Parecía que las paredes estaban cansadas de sostener las fotos de la boda. Una novia ojerosa. El marido. A veces, una risueña dama de honor.
Oí el agua hervir en la cocina. Reventaban las burbujas de aquella carne al fuego.
—Papá, soy yo, Consuelo— dijo Mamá quitándole el polvo a uno de los cuadros. —No se haga el dormido y baje.
Vi por un rato las escaleras vacías. Mamá ya se había quitado el saco y esperaba con los brazos cruzados. Debía haberse sentado. El abuelo era capaz de hacernos esperar una, dos o innumerables horas.
Tomé un periódico y vi que era el mismo que llevé en la última visita, seis meses antes. Releí noticias viejas y, de a ratos, me distraía el brillo de una máquina de tejer, que, en esa casa, me recordaba a los niños harapientos de la escuela que usaban juguetes nuevos.
—¿Qué hacía la abuela?— dije cerrando el periódico.
—Cuidarnos— me contestó Mamá, parada donde mismo —Tejer cuando podía.
El abuelo no bajaba. Me acomodé en la esquina del sillón y, usando mi suéter como almohada, comencé a cerrar los párpados. Hasta que Mamá me miró.
—¿Conociste a tu tía Amadita?
—¿La de las fotos?
—Sí, la dama. Era la costurera que vivía en la capital. Insufrible la tipa. Cuando venía a comer con tu abuela, nos pedía que le dijéramos Madame Aimée.
Sin levantarme, la busqué entre los retratos polvorientos.
—Nos hacía reír un montón. Una vez, la loca le dijo a tu abuela que se fuera y nos llevara a mí y a todas tus tías para trabajar con ella en su tienda.
Un señor envejecido y con las barbas crecidas bajó, por fin, por las escaleras. Mamá lo saludó de lejos, como evitando el sudor en la camiseta. Él no respondió, fue a la cocina y volvió con un trapo húmedo.
—Papá, ¿por qué no me dijo que convulsionó?
El abuelo Tacho no dijo nada y caminó hasta la máquina con el trapo en la mano.
—Estuve hablando con mi marido y quedamos en que usted se viene a vivir con nosotros.
—Tranquila, hija. No hay por qué apresurarse. Ve a la cocina y ayúdame con el caldo de urraca.
El abuelo se paró frente a la reluciente máquina de tejer. Sin mucha fuerza, frotó el trapo y quitó un polvo casi invisible. Se agachó, abrió las puertezuelas del mueble que sostenía la máquina, e hizo lo mismo con las cajas de hilos.
Pensé que Mamá había obedecido al abuelo cuando entró a la cocina. Pero, parada junto a la mesa, vi que sólo se sirvió agua. Bebió un vaso, luego otro, y veía, como yo, las barbas del abuelo.

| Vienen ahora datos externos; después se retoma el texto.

(* ===== verification/ArgumentRecompute.v ===== *)
(** * Recomputing operands from arguments (mpmd_argument_recompute.h/.cc)

    An operand that another task computes cheaply from the arguments of the computation is
    computed again: its operand tree is cloned with the color of the user.

    The edits are part of the state: a value is an instruction of the module, [inl i], or a
    clone, [inr n], at a position of [clones]; [uses] has the operands of the instructions of
    the computations that are visited; a loop has a body of its own, so each computation is
    visited once.  The instructions to remove and the computations to prune are recorded for
    the clean-up, which the code leaves to [HloPassCleanup]. *)
From S2P Require Import Prelude Hlo Instruction Partition Sharding InstructionProperties ColorPasses Utils.
Local Open Scope Z_scope.

Definition kLargeBufferSize : Z := 1024 * 1024 * 8.
Definition kCrossMeshCommComputeRatio : Z := 1000.
Definition kGlobalMemToComputeRatio : Z := 100.

(** The properties of the instructions, as properties of values. *)
Definition lift_entry {I : Type} (e : Entry I) : Entry (I + nat) :=
  MkEntry (derived_constant e) (derived_parameter e) (allow_recomputation e) (parameter_copy e)
    (inl <$> forward_alias e) (inl <$> backward_alias e) (parameter_number e) (loop_carried_index e) (loop_parameter_index e)
    (inl <$> elementwise_connected_to_entry_output e) (inl <$> equivalent_to_while_output e)
    (inl <$> additive_to_while_input e) (inl <$> loop_carried_initializer e).
Definition lift_entries {I : Type} `{Countable I} (es : gmap I (Entry I)) : gmap (I + nat) (Entry (I + nat)) :=
  kmap inl (lift_entry <$> es).

Section recompute.
Context {I C St D HS : Type} `{EqDecision I, !Countable I} `{!Hlo I C, !AttrStore (I + nat) St}.
Context `{EqDecision D, !Countable D, !DeviceListApi D} `{!HloShardingApi HS}.
Abbreviation Value := (I + nat)%type.
(** The sharding of an instruction, and the elements and bytes of its shape partitioned by a
    sharding, those of the elements of a tuple summed up. *)
Context (sharding_ptr : I -> option HS) (spmd_elements spmd_bytes : I -> option HS -> Z).
Context (partition_ : HloPartition D) (max_recompute_cost_allowed_ global_mem_to_compute_ratio_ : Z).
Implicit Types (i : I) (c : C) (v o : Value) (color : string).

Record CloneOf := MkClone {
  cl_of : I;                  (* whose operation it has *)
  cl_operands : list Value;
  cl_sharding : option HS;
}.

Record Recomputing := MkRecomputing {
  clones : list CloneOf;
  uses : gmap I (list Value);
  attributes : St;
  properties : gmap Value (Entry Value);
  clone_map : gmap string (gmap Value Value);     (* clones_per_color *)
  to_remove : list I;
  to_prune : list C;
}.
Implicit Types (st : Recomputing).

Definition operands_of st v : list Value :=
  match v with
  | inl i => default (inl <$> operands i) (uses st !! i)
  | inr n => match clones st !! n with Some cl => cl_operands cl | None => [] end
  end.
Definition origin st v : Result I :=
  match v with inl i => OK i | inr n => cl ← of_option NullDeref (clones st !! n); OK (cl_of cl) end.
Definition sharding_of st v : option HS :=
  match v with inl i => sharding_ptr i | inr n => cl ← clones st !! n; cl_sharding cl end.
Definition clones_of_color st color : gmap Value Value := default ∅ (clone_map st !! color).

(** ** Which operands are recomputed *)

Definition input_or_replicated_input_copy st v : Result bool :=
  i ← origin st v;
  if bool_decide (opcode i = kParameter) && negb (shape_IsTuple i) then OK true
  else
    alias ← ParameterAlias (properties st) v;
    if (alias : bool) then OK true
    else if IsReplicatedOrNotSharded (sharding_of st v) then ParameterCopy (properties st) v else OK false.

Definition cross_mesh_cost st color i v : Result Z :=
  let byte_size := spmd_bytes i (sharding_ptr i) in
  if bool_decide (kLargeBufferSize < byte_size) then
    devices ← DevicesForColor partition_ color;
    match Color (attributes st) v with
    | Some operand_color =>
        operand_devices ← DevicesForColor partition_ operand_color;
        OK (if bool_decide (operand_devices <> devices) then byte_size * kCrossMeshCommComputeRatio else 0)
    | None => OK 0
    end
  else OK 0.

Definition cost_cutoff (cross_mesh_cost : Z) i : Z :=
  Z.max (spmd_bytes i (sharding_ptr i) * global_mem_to_compute_ratio_) (Z.max cross_mesh_cost max_recompute_cost_allowed_).

(** ** The operand tree *)

(** The top of the stack is the head. *)
Record Search := MkSearch {
  to_visit : list Value;
  visiting : gmap Value bool;
  dfs_tree : list Value;
  total_recompute_cost : Z;
}.
Implicit Types (s : Search).

(** An operand that is neither cloned nor an input is pushed. *)
Definition push_operand st (cm : gmap Value Value) (to_visit : list Value) o : Result (list Value) :=
  if bool_decide (is_Some (cm !! o)) then OK to_visit
  else input ← input_or_replicated_input_copy st o; OK (if (input : bool) then to_visit else o :: to_visit).

Definition add_cost (cost : Z) (pushed : list Value) s : Search :=
  MkSearch pushed (visiting s) (dfs_tree s) (total_recompute_cost s + cost).

Definition mismatched_sharding st instruction next : bool :=
  ShardingHasTileAssignment (sharding_of st next) && ShardingHasTileAssignment (sharding_ptr instruction) &&
  match sharding_of st next, sharding_ptr instruction with
  | Some a, Some b => negb (bool_decide (ta_num_elements a = ta_num_elements b))
  | _, _ => false
  end.

(** The switch over the opcode: [None] gives the recomputation up. *)
Definition visit_opcode st (cm : gmap Value Value) (next : Value) i s : Result (option Search) :=
  match opcode i with
  | kDot | kCustomCall =>
      if IsCustomCall i kCustomCallArgumentRecolor || IsCustomCall i kCustomCallSharding then
        operand ← vec_at (operands_of st next) 0;
        pushed ← push_operand st cm (to_visit s) operand;
        OK (Some (add_cost 0 pushed s))
      else OK None
  | kParameter => input ← input_or_replicated_input_copy st next; OK (if (input : bool) then Some s else None)
  | kCall | kWhile => OK None
  | kIota | kConstant | kBroadcast | kReshape => OK (Some s)
  | kReduce =>
      operand ← vec_at (operands_of st next) 0;
      j ← origin st operand;
      OK (Some (add_cost (spmd_elements j (sharding_of st operand)) (to_visit s) s))
  | _ => OK (Some (if shape_IsTuple i then s else add_cost (spmd_elements i (sharding_of st next)) (to_visit s) s))
  end.

Definition visit_new st (cm : gmap Value Value) (cutoff : Z) instruction (next : Value) s : Result (option Search) :=
  i ← origin st next;
  if mismatched_sharding st instruction next then OK None
  else
    let mark done := MkSearch (to_visit s) (<[next := done]> (visiting s)) (dfs_tree s) (total_recompute_cost s) in
    if IsCustomCall i kCustomCallSliceOffset then OK (Some (mark true))
    else
      r ← visit_opcode st cm next i (mark false);
      match r with
      | None => OK None
      | Some s =>
          if bool_decide (cutoff < total_recompute_cost s) then OK None
          else
            pushed ← foldM (push_operand st cm) (to_visit s) (operands_of st next);
            OK (Some (add_cost 0 pushed s))
      end.

(** An entry that is met again leaves the stack, and joins the tree unless it is done. *)
Definition visit_again (next : Value) (rest : list Value) (done : bool) s : Search :=
  if done then MkSearch rest (visiting s) (dfs_tree s) (total_recompute_cost s)
  else MkSearch rest (<[next := true]> (visiting s)) (dfs_tree s ++ [next]) (total_recompute_cost s).

Fixpoint search_loop (fuel : nat) st (cm : gmap Value Value) (cutoff : Z) instruction s : Result (option (list Value)) :=
  match fuel with
  | O => Fatal Diverges
  | S fuel =>
      match to_visit s with
      | [] => OK (Some (dfs_tree s))
      | next :: rest =>
          match visiting s !! next with
          | Some done => search_loop fuel st cm cutoff instruction (visit_again next rest done s)
          | None =>
              r ← visit_new st cm cutoff instruction next s;
              match r with None => OK None | Some s => search_loop fuel st cm cutoff instruction s end
          end
      end
  end.

(** ** Cloning *)

Definition with_uses (u : gmap I (list Value)) st : Recomputing :=
  MkRecomputing (clones st) u (attributes st) (properties st) (clone_map st) (to_remove st) (to_prune st).

Definition clone_value color (num_devices : Z) st (v : Value) : Result Recomputing :=
  let cm := clones_of_color st color in
  if bool_decide (is_Some (cm !! v)) then OK st
  else
    i ← origin st v;
    let new_operands := (fun o => default o (cm !! o)) <$> operands_of st v in
    let sharding := match sharding_of st v with
                    | Some hs => if ShardingHasTileAssignment (Some hs) && negb (bool_decide (ta_num_elements hs = num_devices))
                                 then None else Some hs
                    | None => None
                    end in
    let n := inr (length (clones st)) in
    OK (MkRecomputing (clones st ++ [MkClone i new_operands sharding]) (uses st)
          (AssignColor n color (set_frontend_attributes n (frontend_attributes (attributes st) v) (attributes st)))
          (Clone (properties st) v n) (<[color := <[v := n]> cm]> (clone_map st)) (to_remove st) (to_prune st)).

(** [operand_index]: the first operand that is the value. *)
Definition operand_index st instruction (v : Value) : Result Z :=
  match list_find (fun o => o = v) (operands_of st (inl instruction)) with
  | Some (n, _) => OK (Z.of_nat n)
  | None => Fatal LogFatal
  end.
Definition ReplaceOperandWith instruction (index : Z) (v : Value) st : Result Recomputing :=
  l ← vec_set (operands_of st (inl instruction)) index v; OK (with_uses (<[instruction := l]> (uses st)) st).

Definition MaybeRecomputeOperandFromArguments (fuel : nat) color instruction (operand : Value) st : Result (bool * Recomputing) :=
  cross ← cross_mesh_cost st color instruction operand;
  num_devices ← match Color (attributes st) (inl instruction) with
                | Some c => devices ← DevicesForColor partition_ c; OK (dl_size devices)
                | None => OK (dl_size (devices_ partition_))
                end;
  let cm := clones_of_color st color in
  input ← (if bool_decide (is_Some (cm !! operand)) then OK true else input_or_replicated_input_copy st operand);
  if (input : bool) then OK (false, st)
  else
    r ← search_loop fuel st cm (cost_cutoff cross instruction) instruction (MkSearch [operand] ∅ [] 0);
    match r with
    | None => OK (false, st)
    | Some tree =>
        st ← foldM (clone_value color num_devices) st tree;
        index ← operand_index st instruction operand;
        match clones_of_color st color !! operand with
        | None => Err kInvalidArgument "was not found in clone map"
        | Some clone => st ← ReplaceOperandWith instruction index clone st; OK (true, st)
        end
    end.

(** ** Run *)

(** A user that is the new producer itself keeps its operands. *)
Definition replace_use (old new v : Value) : Value := if bool_decide (v = old) then new else v.
Definition ReplaceAllUsesWith (old new : Value) st : Recomputing :=
  MkRecomputing
    (imap (fun n cl => if bool_decide (inr n = new) then cl
                       else MkClone (cl_of cl) (map (replace_use old new) (cl_operands cl)) (cl_sharding cl)) (clones st))
    (map_imap (fun i l => Some (if bool_decide (inl i = new) then l else map (replace_use old new) l)) (uses st))
    (attributes st) (properties st) (clone_map st) (to_remove st) (to_prune st).

Definition remove_recolor instruction st : Result Recomputing :=
  if IsCustomCall instruction kCustomCallArgumentRecolor then
    v ← vec_at (operands_of st (inl instruction)) 0;
    let st := ReplaceAllUsesWith (inl instruction) v st in
    OK (MkRecomputing (clones st) (uses st) (attributes st) (properties st) (clone_map st) (to_remove st ++ [instruction]) (to_prune st))
  else OK st.

Definition is_slice_offset st v : Result bool := i ← origin st v; OK (IsCustomCall i kCustomCallSliceOffset).

Definition visit_operand (fuel : nat) color instruction (acc : bool * Recomputing) (index : Z) : Result (bool * Recomputing) :=
  let '(computation_changed, st) := acc in
  operand ← vec_at (operands_of st (inl instruction)) index;
  slice_offset ← is_slice_offset st operand;
  match Color (attributes st) operand with
  | Some operand_color =>
      if bool_decide (color <> operand_color) && negb slice_offset then
        r ← MaybeRecomputeOperandFromArguments fuel color instruction operand st;
        let '(cloned_operand, st) := (r : bool * Recomputing) in
        st ← (if cloned_operand then remove_recolor instruction st else OK st);
        OK (computation_changed || cloned_operand, st)
      else OK (computation_changed, st)
  | None => OK (computation_changed, st)
  end.

Definition visit_instruction (fuel : nat) (acc : bool * Recomputing * list C) i : Result (bool * Recomputing * list C) :=
  let '(computation_changed, st, bodies) := acc in
  if bool_decide (opcode i = kWhile) then body ← called_computation i 0; OK (computation_changed, st, bodies ++ [body])
  else if bool_decide (opcode i = kTuple) then OK acc
  else
    derived ← DerivedInput (properties st) (inl i);
    if (derived : bool) then OK acc
    else
      match Color (attributes st) (inl i) with
      | None => OK acc
      | Some color =>
          r ← foldM (visit_operand fuel color i) (computation_changed, st) (seqZ 0 (Zlength (operands i)));
          OK (r, bodies)
      end.

(** [clones_per_color] is a variable of the visit of a computation. *)
Definition start_computation c st : Recomputing :=
  MkRecomputing (clones st) (uses st ∪ list_to_map ((fun i => (i, inl <$> operands i)) <$> MakeInstructionPostOrder c))
    (attributes st) (properties st) ∅ (to_remove st) (to_prune st).

Definition visit_computation (fuel : nat) (acc : bool * Recomputing) c : Result (bool * Recomputing * list C) :=
  let '(changed, st) := acc in
  r ← foldM (visit_instruction fuel) (false, start_computation c st, []) (MakeInstructionPostOrder c);
  let '(computation_changed, st, bodies) := (r : bool * Recomputing * list C) in
  let st := if computation_changed
            then MkRecomputing (clones st) (uses st) (attributes st) (properties st) (clone_map st) (to_remove st) (to_prune st ++ [c])
            else st in
  OK (changed || computation_changed, st, bodies).

(** The visits of the computations, given the properties of their instructions. *)
Definition initial (s : St) (es : gmap Value (Entry Value)) : Recomputing := MkRecomputing [] ∅ s es ∅ [] [].
Definition VisitComputations (visits searches : nat) (entry : C) st : Result (bool * Recomputing) :=
  visit_all (visit_computation searches) visits (false, st) [entry].

(** The fuel is for the properties, for the computations and for each search. *)
Definition Run (dealias_fuel fuel visits searches : nat) (entry : C) (s : St) : Result (bool * Recomputing) :=
  es ← CreateProperties dealias_fuel fuel entry;
  VisitComputations visits searches entry (initial s (lift_entries es)).
End recompute.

—¿Tejes, abuelo?— le pregunté.
—No. Esto era de Laura, que en paz descanse.
El abuelo se sentó conmigo y vi otra vez a esos niños harapientos de la escuela.
—No sé si sepas, hijo, que tu abuela tejía.
—Papá, hágame caso—. Se escuchó desde la cocina. —Por su bien tiene que venirse con nosotros. Mírese, está preparando caldo de urraca. Ya pasaron diez años de la muerte de mamá y usted todavía prepara estos embrujos del pueblo para hablar con los muertos.
El abuelo se paró, lo seguí, pasó de largo a mamá en la cocina, que estaba parada junto a la puerta. Meneó el cucharón y clavó un tenedor en la carne de urraca. Sacó un plato y una cuchara de la alacena para luego ponerlos junto a la estufa.
—¿Ves, Consuelito? ¿Qué te costaba decirme que la carne ya está buena?
—Ya estuvo— dijo Mamá caminando al perchero de la entrada. —Dígame de una buena vez si viene con nosotros o no.
Mientras Mamá se ponía el saco, el abuelo terminaba de servirse el caldo en su plato. Lo puso sobre la mesa y, por un momento, nos vio a Mamá y a mí. Luego, vio a aquella novia ojerosa en los cuadros de unas paredes que parecían cansadas de sostenerlos.
—Cuando me casé con Laura— contó el abuelo sentándose frente al caldo de muertos, —me dijo que a ella le importaba poco no irse a la capital con su amiga. Me dijo que el único oficio que ella quería era ser madre.
Entonces, Mamá me llamó a la puerta y la seguí.
—Laurita, dime por qué te aventaste del puente— alcancé a escuchar cuando salíamos de la casa.